Kirikata, el japonés con el sello de Arzábal

Álvaro Castellanos e Iván Morales trasladan al local en el que comenzaron su propuesta de cocina nipona

El restaurante japonés Kirikata.
El restaurante japonés Kirikata.

Álvaro Castellanos e Iván Morales, creadores del concepto gastronómico de Arzábal, se atreven con todo. Su penúltima propuesta, creada hace dos años, se acaba de mudar al local donde comenzó hace más de ocho años la Taberna Arzábal en el barrio del Retiro. El japonés Kirikata, que debe su nombre a una técnica tradicional japonesa de corte de pescado, es un restaurante, cuyo protagonista es el pescado fresco y el sushi, propuesta que viene marcada por la temporalidad del producto.

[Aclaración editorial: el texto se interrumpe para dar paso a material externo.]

Lemma series_lookup_Some (t : Timestamp) (s : Series) (v : float64) :
  series_lookup t s = Some v -> In (t, v) s.
Proof.
  induction s as [|[t' v'] s IH]; simpl; [discriminate|].
  destruct (Z.eqb_spec t t') as [->|Hne].
  - intros [= ->]. now left.
  - intros Hl. right. auto.
Qed.

Lemma series_lookup_None (t : Timestamp) (s : Series) :
  series_lookup t s = None -> ~ In t (map fst s).
Proof.
  induction s as [|[t' v'] s IH]; simpl; [tauto|].
  destruct (Z.eqb_spec t t') as [->|Hne]; [discriminate|].
  intros Hl [Heq|Hin]; [congruence|]. now apply IH.
Qed.

Lemma combine_fst_snd {A B} (l : list (A * B)) :
  combine (map fst l) (map snd l) = l.
Proof.
  induction l as [|[a b] l IH]; simpl; [reflexivity|]. now rewrite IH.
Qed.

Lemma in_combine_map {A B} (f : A -> B) (l : list A) (a : A) (b : B) :
  In (a, b) (combine l (map f l)) -> b = f a.
Proof.
  induction l as [|x l IH]; simpl; [contradiction|].
  intros [[= -> ->]|Hin]; auto.
Qed.

(** The values that an aligned assignment writes: one per row, each the
    value of the Series at the date of its row, or NaN. *)
Lemma _reindex_for_setitem_ok (value : Series) (df : DataFrame)
    (vals : list float64) :
  rows df <> [] ->
  _reindex_for_setitem value df = Ok vals ->
  List.length vals = List.length (rows df) /\
  forall d v, In (d, v) (combine (index df) vals) ->
              In (d, v) value \/ (v = NaN /\ ~ In d (map fst value)).
Proof.
  intros Hrows. unfold _reindex_for_setitem.
  assert (Hlen : Nat.eqb (List.length (index df)) 0 = false).
  { unfold index. rewrite length_map. destruct (rows df); [congruence|].
    reflexivity. }
  rewrite Hlen, orb_false_r.
  destruct (index_equals (map fst value) (index df)) eqn:Heq.
  - apply index_equals_eq in Heq. intros [= <-]. split.
    + rewrite length_map, <- (length_map fst value), Heq.
      unfold index. apply length_map.
    + intros d v Hin. left. rewrite <- Heq, combine_fst_snd in Hin. exact Hin.
  - unfold reindex. destruct (has_duplicates (map fst value)); [discriminate|].
    intros [= <-]. split.
    + rewrite length_map. unfold index. apply length_map.
    + intros d v Hin. apply in_combine_map in Hin.
      destruct (series_lookup d value) as [x|] eqn:Hl; subst v.
      * left. now apply series_lookup_Some.
      * right. split; [reflexivity|]. now apply series_lookup_None.
Qed.

(** Rows with one more cell each. *)
Lemma appended_index (rs : list (Timestamp * list float64))
    (vals : list float64) :
  List.length vals = List.length rs ->
  map fst (map (fun rv => (fst (fst rv), snd (fst rv) ++ [snd rv]))
               (combine rs vals))
  = map fst rs.
Proof.
  intros Hlen. rewrite map_map. cbn [fst].
  rewrite <- (map_map fst fst). f_equal.
  apply map_fst_combine_eq. auto.
Qed.

Lemma appended_well_formed (n : nat) (rs : list (Timestamp * list float64))
    (vals : list float64) :
  Forall (fun r => List.length (snd r) = n) rs ->
  Forall (fun r => List.length (snd r) = (n + 1)%nat)
         (map (fun rv => (fst (fst rv), snd (fst rv) ++ [snd rv]))
              (combine rs vals)).
Proof.
  intros Hwf. apply Forall_map. rewrite Forall_forall.
  intros [r v] Hin. cbn [fst snd]. rewrite length_app. simpl.
  apply in_combine_l in Hin. rewrite Forall_forall in Hwf.
  now rewrite (Hwf _ Hin).
Qed.

Lemma appended_new_column (n : nat) (rs : list (Timestamp * list float64))
    (vals : list float64) :
  Forall (fun r => List.length (snd r) = n) rs ->
  map (fun r => (fst r, nth n (snd r) NaN))
      (map (fun rv => (fst (fst rv), snd (fst rv) ++ [snd rv]))
           (combine rs vals))
  = combine (map fst rs) vals.
Proof.
  intros Hwf. revert vals.
  induction Hwf as [|r rs' Hr Hrs IH]; intros vals.
  - reflexivity.
  - destruct vals as [|v vals]; [reflexivity|]. simpl.
    rewrite IH. f_equal. f_equal.
    rewrite app_nth2 by lia. now rewrite Hr, Nat.sub_diag.
Qed.

Lemma appended_old_column (n j : nat) (rs : list (Timestamp * list float64))
    (vals : list float64) :
  Forall (fun r => List.length (snd r) = n) rs ->
  List.length vals = List.length rs ->
  (j < n)%nat ->
  map (fun r => (fst r, nth j (snd r) NaN))
      (map (fun rv => (fst (fst rv), snd (fst rv) ++ [snd rv]))
           (combine rs vals))
  = map (fun r => (fst r, nth j (snd r) NaN)) rs.
Proof.
  intros Hwf Hlen Hj. revert vals Hlen.
  induction Hwf as [|r rs' Hr Hrs IH]; intros vals Hlen.
  - reflexivity.
  - destruct vals as [|v vals]; [discriminate|]. simpl.
    rewrite IH by (simpl in Hlen; lia). f_equal. f_equal.
    apply app_nth1. lia.
Qed.

Lemma keeps_refl (df : DataFrame) :
  well_formed df -> rows df <> [] -> keeps df df.
Proof. intros Hwf Hne. repeat split; auto. Qed.

Lemma keeps_trans (df1 df2 df3 : DataFrame) :
  keeps df1 df2 -> keeps df2 df3 -> keeps df1 df3.
Proof.
  intros (Hi & _ & _ & Hc) (Hi' & Hwf & Hne & Hc').
  repeat split; try assumption; try congruence.
  - destruct (Hc _ _ H) as [Hp _]. now destruct (Hc' _ _ Hp).
  - destruct (Hc _ _ H) as [Hp Hg]. destruct (Hc' _ _ Hp) as [_ Hg'].
    congruence.
Qed.

Lemma joined_on_date_keeps (df df' ind : DataFrame) (c c' : string) :
  joined_on_date df c ind c' -> keeps df df' -> joined_on_date df' c ind c'.
Proof.
  intros (s_out & s_ind & Hout & Hind & Hidx & Hval) (Hi & _ & _ & Hc).
  exists s_out, s_ind.
  assert (Hpos : exists j, position c (columns df) = Some j).
  { unfold getitem in Hout. destruct (position c (columns df)); [eauto|].
    discriminate. }
  destruct Hpos as [j Hj]. destruct (Hc _ _ Hj) as [_ Hg].
  repeat split; try assumption; congruence.
Qed.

Al frente de la barra japonesa se encuentra Luis Sánchez, el sushiman que lleva al frente de los cuchillos de Kirikata desde el comienzo. El nuevo espacio cuenta con una barra japonesa para 12 comensales, una sala con cinco mesas y un reservado para seis servicios. La carta contiene platos fríos, como los refrescantes sashimis, entre los que destaca el de cabracho, aunque la oferta se completa con salmón (15 euros), atún (22 euros) o toro (32 euros). Pero también apuestan, con la ayuda de la robata, la parrilla japonesa, por la cocina caliente, con la que elaboran platos como el black cod (33 euros), bacalao negro; o el solomillo (24 euros).

El carabinero se presenta con el corte usuzukuri acompañado con una salsa de chile poblano, que le da un toque picante, y que se termina de preparar en la mesa.

Carabinero en corte usuzukuri con salsa de chile poblano.
Carabinero en corte usuzukuri con salsa de chile poblano.

Los nigiris presentan un grano de arroz suelto y bien cocido, algo importante en este plato, con presentaciones de ventresca de atún rojo con tartar de tomate y polvo de panko, pan japonés; o el de toro con caviar. Los postres son occidentales, con la famosa torrija de Arzábal. Más de 400 referencias de vinos.

Kirikata: Doctor Castelo 2, Madrid. Tel: 914 358.